Financial services groups are wary of the new administration because of Mr. Obama’s support for empowering bankruptcy judges to modify mortgages. They know changes to the bankruptcy code could be inserted in the president’s economic stimulus package that will be very difficult to stop. So they are working to show the transition team that using the bankruptcy courts may not be necessary. The Hope Now servicers said they will step up their loss mitigation efforts in 2009 and modify two million loans — double the number of modifications in 2008. The private sector alliance that Treasury secretary Henry Paulson helped to create also expects to double the number of troubled homeowners it helps through prepayment plans and other workout techniques.
“As the economy deteriorates, we expect to step up our efforts to meet the challenge,” said Steve Bartlett, president and chief executive of the Financial Services Roundtable.
Mortgage Bankers Association chief operating officer John Courson stressed that Hope Now will be “more aggressive” and employ “new strategies” to help homeowners. The MBA, the roundtable and the American Bankers Association also are openly supporting a Federal Deposit Insurance Corp. loan modification plan that Secretary Paulson quashed.
The FDIC plan combines streamlined modifications with loan guarantees that cover up to 50% of the loss on the default of a modified loan. The Obama team has endorsed the FDIC approach and they are expected to provide funding for the loan guarantees.
When asked about bankruptcy, the trade executives warned that allowing bankruptcy judges to reduce or “cram down” the principal amount of a mortgage would increase the cost of mortgage credit permanently and cause more harm than good. “It would push people into bankruptcy who don’t need to go into bankruptcy. A homeowner can get a mortgage modification by making a phone call,” Mr. Bartlett said.
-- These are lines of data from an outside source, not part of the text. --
Lemma HammingDistance_ok b o : bm_ok T b -> bm_ok T o -> size_ b = size_ o ->
  HammingDistance T b o = Ok (cnt (fun q => xorb (bit T b q) (bit T o q)) 0 (size_ b)).
Proof.
  intros Hb Ho E. unfold HammingDistance, CHECK. rewrite E, Z.eqb_refl, <- E. simpl.
  pose proof (last_inside T b Hb) as Hi. pose proof (last_inside T o Ho) as Hi'.
  pose proof Hb as (Hs & _ & _). unfold array_size, inside, size_ok in *. rewrite <- E in Hi'.
  pose proof (array_size_pos T (size_ b) ltac:(lia)) as Hp. pose proof (K_range T).
  replace (0 <? R (size_ b)) with true by lia. simpl.
  set (g q := xorb (bit T b q) (bit T o q)). set (n := R (size_ b)) in *.
  assert (Hn : (n - 1) * K <= size_ b <= n * K).
  { unfold n, RequiredArraySize. case_test.
    pose proof (pos_split T (size_ b - 1)). pose proof (mod_range T (size_ b - 1)). lia. }
  assert (0 <= (n - 1) * K) by (apply Z.mul_nonneg_nonneg; lia).
  rewrite distance_words_ok by (unfold zlen in *; lia).
  rewrite bind_Ok, !rd_ok, bind_Ok, bind_Ok by (unfold inside; lia). f_equal.
  change (cnt _ (0 * K) ((n - 1) * K)) with (cnt g 0 ((n - 1) * K)). rewrite Z.add_0_l.
  rewrite (popcount_word T _ (n - 1) (fun q => (q <? size_ b) && g q)).
  - replace (n - 1 + 1) with n by lia. rewrite (cnt_split _ _ (size_ b) (n * K)) by lia.
    rewrite (cnt_none _ (size_ b)), Z.add_0_r.
    2: { intros q Hq. replace (q <? size_ b) with false by lia. reflexivity. }
    rewrite (cnt_ext _ g ((n - 1) * K)).
    2: { intros q Hq. replace (q <? size_ b) with true by lia. reflexivity. }
    rewrite <- cnt_split by lia. apply u64_small. pose proof (cnt_range g 0 (size_ b)). lia.
  - intros j Hj. destruct (bit_pos T (n - 1) j Hj) as [Ed Em].
    pose proof (masked_bit T b (Z.lxor (ArithmeticWord T (word (map_ b) (n - 1)))
      (ArithmeticWord T (word (map_ o) (n - 1)))) ((n - 1) * K + j) Hb ltac:(lia) Ed) as Hmb.
    rewrite Em in Hmb. rewrite Z.land_spec, Hmb, Z.lxor_spec, !testbit_AW by lia.
    unfold g, bit. rewrite !mbit_at by auto. reflexivity.
Qed.

(** ** Comparison by words from the top *)

(** The words from [i] on, as a number. *)
Definition from_word (x i : Z) : Z := x / 2 ^ (i * K).

Lemma from_word_step x i : 0 <= i -> exists w, 0 <= w < 2 ^ K /\
  from_word x i = from_word x (i + 1) * 2 ^ K + w /\
  forall j, 0 <= j < K -> Z.testbit w j = Z.testbit x (i * K + j).
Proof.
  intros Hi. pose proof (K_range T). pose proof (pow2_pos K ltac:(lia)).
  assert (0 <= i * K) by (apply Z.mul_nonneg_nonneg; lia).
  exists (from_word x i mod 2 ^ K). unfold from_word. split_and!.
  - apply Z.mod_pos_bound. lia.
  - apply Z.mod_pos_bound. lia.
  - rewrite Z.mul_add_distr_r, Z.mul_1_l, Z.pow_add_r by lia.
    rewrite <- Z.div_div by (pose proof (pow2_pos (i * K)); lia).
    pose proof (Z.div_mod (x / 2 ^ (i * K)) (2 ^ K)). lia.
  - intros j Hj. rewrite Z.mod_pow2_bits_low, Z.div_pow2_bits by lia. f_equal. lia.
Qed.
Lemma copy_construct_ok h src : Forall block_ok h -> size_ok (h_size src) ->
  (alloc_ src = true -> owned_array h src) ->
  exists h' a, copy_construct T fresh h src = Ok (h', a) /\ moves h h' None (Some a).
Proof.
  intros Hw Hs Ho. unfold copy_construct. destruct (alloc_ src).
  - destruct (clone_ok h src Hw Hs (Ho eq_refl)) as (h' & He & Hm). eauto.
  - exists h, (mkHandle (h_map src) (h_size src) false). split; [reflexivity|].
    apply moves_view; auto.
Qed.

Lemma destroy_ok h a : Forall block_ok h -> (alloc_ a = true -> owned_array h a) ->
  exists h', destroy T h a = Ok h' /\ moves h h' (Some a) None.
Proof.
  intros Hw Ho. unfold destroy. destruct (alloc_ a) eqn:E.
  - apply DeleteMap_ok; auto.
  - exists h. split; [reflexivity|]. apply moves_keeps; auto using keeps_refl; try discriminate.
    simpl. rewrite E. reflexivity.
Qed.

(** After the first statement of [operator=] the array has the size of the source. *)
Lemma assign_fit h a src : Forall block_ok h -> size_ok (h_size src) ->
  (alloc_ a = true -> owned_array h a) ->
  exists h' p, (if alloc_ a && negb (h_array_size T a =? h_array_size T src) then
      h ← DeleteMap h (h_map a) (h_array_size T a);
      Ok (new_map fresh h (h_array_size T src))
    else Ok (h, h_map a)) = Ok (h', p) /\
    moves h h' (Some a) (Some (mkHandle p (h_size src) (alloc_ a))).
Proof.
  intros Hw Hs Ho. destruct (alloc_ a) eqn:E; simpl.
  - destruct (Z.eqb_spec (h_array_size T a) (h_array_size T src)) as [He|He]; simpl.
    + exists h, (h_map a). split; [reflexivity|]. apply moves_keeps; auto using keeps_refl.
      * simpl. rewrite E. reflexivity.
      * intros b [= <-]. auto.
      * intros b [= <-] _. destruct (Ho eq_refl) as (m & Hm & Hl). exists m. split; [auto|].
        rewrite Hl. exact He.
    + destruct (DeleteMap_ok h a (h_array_size T a) Hw E (Ho eq_refl) eq_refl)
        as (h1 & -> & Hm1). rewrite bind_Ok. eexists _, _. split; [reflexivity|].
      apply (moves_trans _ _ _ _ _ _ Hm1). apply moves_new; auto; [|apply Hm1].
      apply R_nonneg, Hs.
  - exists h, (h_map a). split; [reflexivity|]. apply moves_keeps; auto using keeps_refl.
    + simpl. rewrite E. reflexivity.
    + intros b [= <-]. auto.
    + intros b [= <-]. discriminate.
Qed.

Lemma moves_from h h' x x' y : owned x = owned x' -> moves h h' x y -> moves h h' x' y.
Proof.
  intros He [Hw Hln Hz Hl Ho Hn]. split; auto; rewrite <- He; auto.
Qed.
(** A thread that was woken can run if its section ends. *)
Lemma mon_resume_step s t p i s' sg e : threads s !! t = Some (p, false) -> resume (shared s) p i = Ok (s', sg, e) ->
  exists th', mstep s (Resume t p i) (Some e) {| shared := s'; threads := th' |}.
Proof.
  intros E Er. destruct (mon_wake_exists (delete t (threads s)) sg) as [th' W]. destruct s as [s th].
  exists (after th' t e). by eapply mstep_resume.
Qed.

Lemma mon_call_step s t rq i s' sg e : threads s !! t = None -> enter (shared s) rq i = Ok (s', sg, e) ->
  exists th', mstep s (Call t rq i) (Some e) {| shared := s'; threads := th' |}.
Proof.
  intros E Er. destruct (mon_wake_exists (threads s) sg) as [th' W]. destruct s as [s th].
  exists (after th' t e). by eapply mstep_call.
Qed.

(** When no woken thread is left, everybody sleeps. *)
Lemma mon_stuck_asleep s (total : forall p i, exists s' sg e, resume (shared s) p i = Ok (s', sg, e)) (i : In) :
  (forall s', ~ istep s s') -> forall t p b, threads s !! t = Some (p, b) -> b = true.
Proof.
  intros Hst t p [] E; [done|]. destruct (total p i) as (s' & sg & e & Er).
  destruct (mon_resume_step s t p i s' sg e E Er) as [th' Stp]. destruct (Hst {| shared := s'; threads := th' |}).
  by exists t, p, i, (Some e).
Qed.
End monitor.
Arguments mstate : clear implicits.
Arguments label : clear implicits.
(** A section that goes well keeps the invariant; [th] are the other threads. *)
Lemma wq_state_after self q th t evs q' sg e th' : th !! t = None ->
  (forall t b, th !! t <> Some (InPushMany [], b)) -> justified reason q th -> (forall c, covered c (need c q - self c) th) ->
  good self q evs q' sg e -> wake th sg th' -> state_ok {| shared := q'; threads := after th' t e |}.
Proof.
  intros Et Hm Hr Hc [Hh _ Hrs Hw Hn] W. split; cbn [shared threads]; [done| | |].
  - apply (wq_waiting th th' sg t e W Hm). intros p ->. by apply Hw.
  - apply (mon_justified_section reason q q' th sg th' t e Hr W Hrs). intros p ->. by apply Hw.
  - intros c. apply mon_covered_after; [|by apply (mon_wake_None _ _ _ t W)|].
    + destruct (Hn c) as [Hz|Hn']; [by apply mon_covered_zero|]. by apply (mon_covered_wake c _ _ _ _ _ (Hc c) W).
    + intros p -> <-. by apply Hw.
Qed.

Lemma wq_step_ok x lb e x' : state_ok x -> mstep x lb e x' ->
  (match lb with Call _ rq _ => typed_request rq | _ => True end) ->
  state_ok x' /\ bag_run (bag_of (shared x)) (step_events (lb, e)) (bag_of (shared x')).
Proof.
  intros [Hh Hm Hr Hc] Stp Ht.
  destruct Stp as [q th t rq i q' sg e th' E Er W|q th t p i q' sg e th' E Er W|q th t p b E]; cbn [step_events shared threads] in *.
  - destruct (wq_enter_ok q rq i Hh Ht) as (q1 & sg1 & e1 & E1 & Hg). cbn in Er. rewrite Er in E1. injection E1 as <- <- <-.
    split; [|by apply Hg]. apply (wq_state_after nobody q th t (call_events rq i e) q' sg e th'); try done.
    intros c. unfold nobody. by rewrite Z.sub_0_r.
  - assert (forall rest, p = InPushMany rest -> rest <> []) as Hp by (intros rest -> ->; by apply (Hm t false)).
    destruct (wq_resume_ok q p i Hh Hp) as (q1 & sg1 & e1 & E1 & Hg). cbn in Er. rewrite Er in E1. injection E1 as <- <- <-.
    split; [|by apply Hg]. apply (wq_state_after (self_of p) q (delete t th) t (resume_events p i e) q' sg e th'); try done.
    + by rewrite lookup_delete_eq.
    + intros t' b E'. apply lookup_delete_Some in E' as [_ E']. by apply (Hm t' b).
    + by apply mon_justified_delete.
    + intros c. pose proof (mon_covered_delete c _ th t p (Hc c) E) as Hd. unfold self_of.
      change (waits_on p) with (waits_on_queue p) in Hd. case_decide; [done|]. by rewrite Z.sub_0_r.
  - split; [|constructor]. split; cbn [shared threads]; [done| |by apply mon_justified_spurious|].
    + intros t' b' E'. apply lookup_insert_Some in E' as [[-> [= -> _]]|[_ E']]; [by apply (Hm t' b)|by apply (Hm t' b')].
    + intros c. by apply (mon_covered_spurious c _ th t p b).
Qed.

Lemma wq_run_ok x tr x' : mrun x tr x' -> state_ok x -> typed tr ->
  state_ok x' /\ bag_run (bag_of (shared x)) (events tr) (bag_of (shared x')).
Proof.
  induction 1 as [x|x lb e x1 tr x' Stp _ IH]; intros Hx Ht; [split; [done|constructor]|].
  apply Forall_cons in Ht as [Ht1 Ht]. destruct (wq_step_ok x lb e x1 Hx Stp Ht1) as [Hx1 R1].
  destruct (IH Hx1 Ht) as [Hx' R']. split; [done|]. unfold events. cbn [map concat]. by apply (spec_run_app _ _ _ _ _ _ R1).
Qed.
Lemma oq_TryCreate_ok self q h e d (woken : bool) : self_ok self -> self can_consume_ = 0 -> (woken = false -> self can_produce_ = 0) ->
  rel q h -> Z.of_nat (length (all h)) < 2 ^ 63 -> stop_requested_ q = false ->
  section_ok self q h (try_events e) (TryCreate_loop q e d woken).
Proof.
  intros Hself Hs Hw Hr Hlen Hst. unfold TryCreate_loop. destruct (no_capacity q) eqn:Hc.
  - eexists _, _, _. split; [done|]. apply oq_good_same; [done|constructor| |].
    + intros [|] _; [by left|right; by apply oq_full_need].
    + intros p [= <-]. split; [split; [by apply oq_full_capacity|done]|by apply oq_full_need].
  - apply (oq_push_ok self q h e woken (fun k => RTry true (Some k) false)); done.
Qed.

Lemma oq_Produce_ok self q h index : (forall c, self c = 0) -> rel q h -> legal q (RqProduce index) ->
  section_ok self q h (call_events (RqProduce index)) (Produce q index).
Proof.
  intros Hself Hr [Hi (e & E)]. unfold Produce. destruct (Z.ltb_spec (index - first_ q) (- 2 ^ 63)); [lia|].
  set (k := Z.to_nat (index - first_ q)) in *. pose proof (lookup_lt_Some _ _ _ E) as Hk.
  destruct (Z.leb_spec 0 (index - first_ q)); [|lia].
  assert ((index - first_ q <? zlen (q_ q)) = true) as -> by (apply Z.ltb_lt; unfold zlen; lia). rewrite E. cbn [CHECK negb snd fst].
  eexists _, _, _. split; [done|]. cbn [call_events]. pose proof (oq_size q h Hr) as Hsz. destruct Hr as [Hq Hf Hle Hh Hcp [Hz Hfit]].
  assert (all h !! (consumed h + k)%nat = Some (e, false)) as Ea by (by rewrite <- lookup_drop, <- Hq).
  split; cbn [with_q q_ capacity_ stop_requested_]; [|by left|done|].
  - destruct h as [l n b c]. cbn in *. exists {| all := <[(n + k)%nat := (e, true)]> l; consumed := n; halted := b; cap := c |}. split_and!.
    + apply spec_run_one. replace index with (Z.of_nat (n + k)%nat) by lia. constructor; [lia|done].
    + split; cbn; try done.
      * rewrite Hq. change k with (0 + k)%nat at 1. rewrite drop_insert_ge by lia. f_equal. lia.
      * by rewrite length_insert.
      * split; [done|]. unfold zlen in *. by rewrite length_insert.
    + cbn. rewrite length_insert. lia.
  - intros c _. rewrite Hself. destruct c; cbn [need].
    + destruct k as [|k']; cbn [Nat.eqb].
      * right. right. left. split; [|left]. repeat case_match; lia.
      * right. left. unfold not_ready. cbn [with_q q_]. destruct (q_ q) as [|p l]; [done|]. cbn. lia.
    + right. left. unfold is_full, zlen. cbn [with_q q_ capacity_ stop_requested_]. rewrite length_insert. lia.
Qed.

(** Taking the first element. *)
Lemma oq_pop_ok self q h (woken : bool) (mk : T -> result) evs : self_ok self -> self can_produce_ = 0 -> (woken = false -> self can_consume_ = 0) ->
  rel q h -> Z.of_nat (length (all h)) < 2 ^ 63 -> not_ready q = false -> (forall e, evs (Return (mk e)) = [EvConsume e]) ->
  section_ok self q h evs ('(q, sg, e) ← pop_element q woken; Ok (q, sg, Return (mk e))).
Proof.
  intros Hself Hs Hw Hr Hlen Hn He. pose proof (oq_size q h Hr) as Hsz. destruct (proj1 (oq_not_ready q h Hr) Hn) as [e Ee].
  destruct Hr as [Hq Hf Hle Hh Hcp [Hz Hfit]]. rewrite (drop_S _ _ _ Ee) in Hq. pose proof (lookup_lt_Some _ _ _ Ee) as Hlt.
  unfold pop_element. rewrite Hq. unfold int64_incr. destruct (Z.eqb_spec (first_ q) (2 ^ 63 - 1)) as [?|_]; [lia|]. cbn [mbind outcome_bind].
  eexists _, _, _. split; [done|]. cbn [fst]. rewrite He.
  assert (zlen (drop (S (consumed h)) (all h)) = zlen (q_ q) - 1) as Hl by (rewrite Hq, zlen_cons; lia).
  split; cbn [with_q q_ capacity_ stop_requested_]; [|by left|done|].
  - destruct h as [l n b c]. cbn in *. exists {| all := l; consumed := S n; halted := b; cap := c |}. split_and!.
    + apply spec_run_one. by constructor.
    + split; cbn; try done; [lia..|]. split; [done|]. intros Hc0. specialize (Hfit Hc0). rewrite Hl. lia.
    + cbn. lia.
  - intros c _. specialize (Hself c). destruct c; cbn [need].
    + rewrite Hn. destruct woken; [|right; left; rewrite (Hw eq_refl); case_match; lia]. cbn [andb].
      destruct (not_ready (with_q q (first_ q + 1) (drop (S (consumed h)) (all h)))) eqn:Er; [by left|].
      right. right. left. split; [lia|]. apply elem_of_app. right. left.
    + rewrite Hs. destruct (is_full q) eqn:Ef; cbn [app negb].
      * right. right. left. split; [|left]. rewrite andb_false_r. cbn. case_match; lia.
      * right. left. unfold with_q. cbn [capacity_ stop_requested_]. rewrite andb_true_r.
        destruct (negb (capacity_ q =? 0)), (negb (stop_requested_ q)); cbn; repeat case_match; lia.
Qed.
(** The cache is set, holds 0.004 when the device is in [HIGH_RES], and the
    two configuration registers hold bytes. *)
Definition settled (self : ADXL343) : Prop :=
  (exists r, _cached_resolution self = Some r /\
             (committed_resolution_mode self = HIGH_RES -> r = 0.004%float)) /\
  0 <= i2c_device self _POWER_CTL < 256 /\
  0 <= i2c_device self _DATA_FORMAT < 256.

(** *** Order of events in a trace *)

Definition is_write (e : event) : bool :=
  match e with BusWrite _ _ => true | _ => false end.
Definition is_store (e : event) : bool :=
  match e with CacheStore _ => true | _ => false end.

(** No bus write happens before the first cache store: every bus write of
    the trace has a cache store somewhere before it. *)
Fixpoint writes_after_store (t : list event) : bool :=
  match t with
  | [] => true
  | e :: t' =>
      if is_store e then true
      else if is_write e then false
      else writes_after_store t'
  end.

(** The bus writes of a trace, in order. *)
Definition writes (t : list event) : list event := filter is_write t.

(** The registers hold the little-endian words of the sample [(x, y, z)]. *)
Definition holds_sample (d : Z -> Z) (x y z : Z) : Prop :=
  (d _ACC, d (_ACC + 1)) = Struct.pack_h x /\
  (d (_ACC + 2), d (_ACC + 3)) = Struct.pack_h y /\
  (d (_ACC + 4), d (_ACC + 5)) = Struct.pack_h z.

Definition int16 (x : Z) : Prop := -32768 <= x < 32768.

(** [adx.setting = adx.setting]: what a getter returns, handed to the
    setter of the same property. *)
Definition get_then_set (getter : M string) (setter : pyval -> M unit) : M unit :=
  name <- getter ;; setter (PStr name).

(** *** Example devices and drivers *)

(** A device that answers the identity read; its registers hold [LOW_RES]
    with [RANGE_8] and the sample (1000, -500, 0). *)
Definition example_bus : Z -> Z :=
  fun a =>
    if a =? 0x00 then 0xE5
    else if a =? 0x31 then 0x02
    else if a =? 0x32 then 0xE8
    else if a =? 0x33 then 0x03
    else if a =? 0x34 then 0x0C
    else if a =? 0x35 then 0xFE
    else 0.

(** The driver constructed on it: [HIGH_RES], [RANGE_8], cache 0.004. *)
Definition example_driver : ADXL343 := final (ADXL343_new example_bus).

(** The same driver after [acceleration_range = RANGE_16] and
    [resolution_mode = LOW_RES]. *)
Definition example_low_res_driver : ADXL343 :=
  perform (Set_resolution_mode (PInt LOW_RES))
    (perform (Set_acceleration_range (PInt RANGE_16)) example_driver).

(** A bus with nothing at the identity register. *)
Definition absent_bus : Z -> Z := fun _ => 0.

(** The example driver put in [LOW_RES] with [RANGE_2]: cache 0.004. *)
Definition example_low_res_2_driver : ADXL343 :=
  perform (Set_resolution_mode (PInt LOW_RES))
    (perform (Set_acceleration_range (PInt RANGE_2)) example_driver).

(** That driver after [acceleration_range = 3.0], which raises, and
    [measurement_mode = READY], which returns. *)
Definition example_stale_driver : ADXL343 :=
  perform (Set_measurement_mode (PInt READY))
    (perform (Set_acceleration_range (PFloat 3)) example_low_res_2_driver).

(** ** The rest of the class and of its use *)

(** The class attribute [needed_info = UnaryStruct(_POWER_CTL, "B")], read:
    [UnaryStruct.__get__] is one register read, unpacked as an unsigned
    byte. *)
Definition needed_info : M Z := Struct.get_B _POWER_CTL.

(** What a public call does on the bus and to the cache. *)
Definition call_trace (c : call) (self : ADXL343) : list event :=
  match c with
  | Get_measurement_mode => trace (measurement_mode self)
  | Set_measurement_mode value => trace (measurement_mode_setter value self)
  | Get_resolution_mode => trace (resolution_mode self)
  | Set_resolution_mode value => trace (resolution_mode_setter value self)
  | Get_acceleration_range => trace (acceleration_range self)
  | Set_acceleration_range value => trace (acceleration_range_setter value self)
  | Get_acceleration => trace (acceleration self)
  end.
With the swearing-in of the new president, it appears the trade groups are preparing for the worst and developing a fallback strategy.
If passage of bankruptcy cramdowns is politically unstoppable, then the industry wants bankruptcy to be a “last resort” for borrowers facing foreclosure who cannot be helped by any loan modification or workout plan. “It has to be done responsibly so it doesn’t overwhelm the bankruptcy courts, doesn’t crater the securities market and further drag down the market value of housing,” said Philip Corwin, a partner at the law and lobbying firm of Butera & Andrews, who also is outside counsel to the American Bankers Association.
“Bankruptcy should only be for people who are facing real foreclosure because they just can’t make their payments even with a FDIC-type modification,” he said.
Whereas, bills introduced in the House and Senate could open the door for 20 million homeowners with underwater mortgages to file for bankruptcy, Mr. Corwin said. He warned that a lot of people will take that offer. “And that will be a disaster.”